2. El tema. Hay temas interesantes para un sector específico de la población y hay temas genéricos. Hay temas útiles o inútiles. Hay temas sobre lo que todo se ha escrito y otros desconocidos. Hoy día, cualquier conferenciante rivaliza con la gran biblioteca de videos y documentos que nos facilita Google, con inmediatez y comodidad.
Además hoy día hay infinidad de conferenciantes dispuestos a hablar frente a finitos asistentes sin el don de la ubicuidad. Como suele decir un amigo mío, es tal el trasiego de eventos que por la tarde «o voy a dar una conferencia o a que me la den».
Por eso, la clave de un tema atractivo es la novedad o la originalidad del enfoque.
3. Los presentadores o contertulios. Hay casos, como el experimentado personalmente en mi última charla, en que la espléndida intervención previa de los compañeros de mesa o tarima, convierten al ponente en “telonero”. Ese anuncio de la intervención con gracejo, luces y sencillez, se gana buena parte del público, con efecto similar a la estimulante lectura de una primorosa carta gastronómica en que la bella descripción de platos y calidades anunciados ya hace salivar a los comensales.
4. El contexto de lugar y tiempo. Para disfrutar de una charla, como de un café, no ayudan las urgencias ni se disfruta aplastado, ni hacinado ni con desorden. Espacio y tiempo, sin agobios, crean una atmósfera propicia a la atención relajada. Una buena sala, con sillas cómodas y buena temperatura, sin ruidos, ni trasiego de personas durante la charla, ayuda y mucho.
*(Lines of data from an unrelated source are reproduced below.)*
(** C5 as stated fails: without usable comps, a negative expected price is
    returned as the recommended price, where 50.0 is expected. *)
Lemma negative_expectation_is_recommended :
  gtb (dec (-5) 0) pzero = false
  /\ forall rt,
       exists r,
         recommend_price rt (Some (dec (-5) 0)) [] = Ok r
         /\ recommended_price r = dec (-5) 0
         /\ recommended_price r <> dec 50 0.
Proof.
  split; [reflexivity |].
  intros rt. eexists. split; [reflexivity |].
  split; [vm_compute; reflexivity | vm_compute; discriminate].
Qed.

(** C5, amended. Without a comp of price > 0, the recommended price is
    the expected price when it is given and not zero (whatever its sign),
    else 50.0, rounded to two decimals; low and high are the roundings of
    0.9 and 1.1 times that price; confidence is "low" and the only note is
    the one on the default. With no expected price and no comps this is
    50.0, 45.0 and 55.0. *)
Theorem recommend_price_without_usable_comps :
  (forall rt expected_price comps,
      Forall (fun c => gtb (price c) pzero = false) comps ->
      let rec :=
        match expected_price with
        | Some e => if eqb e pzero then dec 50 0 else e
        | None => dec 50 0
        end in
      recommend_price rt expected_price comps
      = Ok {| recommended_price := round2 rec;
              low := round2 (mul rec (dec 9 1));
              high := round2 (mul rec (dec 11 1));
              confidence := "low";
              notes := [note_default] |})
  /\ (forall rt,
        recommend_price rt None []
        = Ok {| recommended_price := dec 50 0;
                low := dec 45 0;
                high := dec 55 0;
                confidence := "low";
                notes := [note_default] |}).
Proof.
  split.
  - intros rt expected_price comps Hnone rec.
    unfold recommend_price. rewrite (usable_prices_none comps Hnone).
    assert (expected_or expected_price (dec 50 0) = rec) as ->; [| reflexivity].
    subst rec. destruct expected_price as [e |]; [| reflexivity].
    unfold expected_or, truthy. destruct (eqb e pzero); reflexivity.
  - intros rt. vm_compute. reflexivity.
Qed.

Lemma recommend_price_without_usable_comps_witness :
  recommend_price cpython_312 (Some (dec 40 0)) [priced pzero]
  = Ok {| recommended_price := dec 40 0;
          low := dec 36 0;
          high := dec 44 0;
          confidence := "low";
          notes := [note_default] |}.
Proof.
  destruct recommend_price_without_usable_comps as [H _].
  rewrite (H cpython_312 (Some (dec 40 0)) [priced pzero]).
  - vm_compute. reflexivity.
  - repeat constructor.
Defined.





(** ** Strings and character classes *)

Lemma append_empty_r (s : string) : s ++ "" = s.
Proof. induction s as [| c s IH]; [reflexivity |]. cbn. now rewrite IH. Qed.

Lemma append_assoc (a b c : string) : (a ++ b) ++ c = a ++ (b ++ c).
Proof. induction a as [| x a IH]; [reflexivity |]. cbn. now rewrite IH. Qed.

Lemma every_append (P : ascii -> bool) (a b : string) :
  every P (a ++ b) = every P a && every P b.
Proof.
  induction a as [| c a IH]; [reflexivity |].
  cbn. rewrite IH. apply Bool.andb_assoc.
Qed.

Lemma every_weaken (P Q : ascii -> bool) (s : string) :
  (forall c, P c = true -> Q c = true) -> every P s = true -> every Q s = true.
Proof.
  intros HPQ. induction s as [| c s IH]; [reflexivity |].
  cbn. intros H. apply andb_prop in H. destruct H as [Hc Hs].
  now rewrite (HPQ c Hc), (IH Hs).
Qed.

(** The classes of [PRICE_RE] do not overlap. *)
Lemma digit_not_space (c : ascii) : is_digit c = true -> is_space c = false.
Proof. destruct c as [[] [] [] [] [] [] [] []]; vm_compute; congruence. Qed.

Lemma digit_not_dollar (c : ascii) : is_digit c = true -> Ascii.eqb c "$" = false.
Proof. destruct c as [[] [] [] [] [] [] [] []]; vm_compute; congruence. Qed.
5. La cercanía del ponente. Suma lógicamente, la capacidad de hablar y expresarse en público del conferenciante. El esfuerzo por la sencillez, la claridad y transmitir. Ahí entran en juego las llamadas “tablas” o experiencia. Todos estábamos aterrorizados en las primeras charlas en público de nuestra vida… y seguimos estándolos aunque no lo reconozcamos (y el miedo escénico, se supera).
6. El lenguaje. Es importante que conferenciante y público hablen el mismo lenguaje, conozcan mínimamente el tema desde su particular perspectiva, pues de lo contrario el diálogo de sordos estará servido, y el aburrimiento empujará al auditorio a ejercer el “derecho de desconexión”.
7. La preparación. Cómo no. Tal y como decía Churchill, hay que preparar hasta las improvisaciones. El respeto al público impone que el tema se conozca y se ofrezca con el toque de personalización. Los platos precocinados y estilo McDonalds nos sacan de los apuros pero disfrutamos con lo artesanal, casero y sobre todo si sabemos que el cocinero pone su toque personal para nuestro disfrute.
8. El humor. Ayudan las gotas de humor, pues hay platos sabrosos pero llegan a atragantar al comensal si no hace una pausa, si no se alterna con un sorbito breve, vivo y refrescante de la bebida natural o espirituosa, que ayude a seguir almorzando. Ese papel de pausa oxigenante en el curso de charlas de temas áridos lo cumple la anécdota, el chiste o el guiño al público.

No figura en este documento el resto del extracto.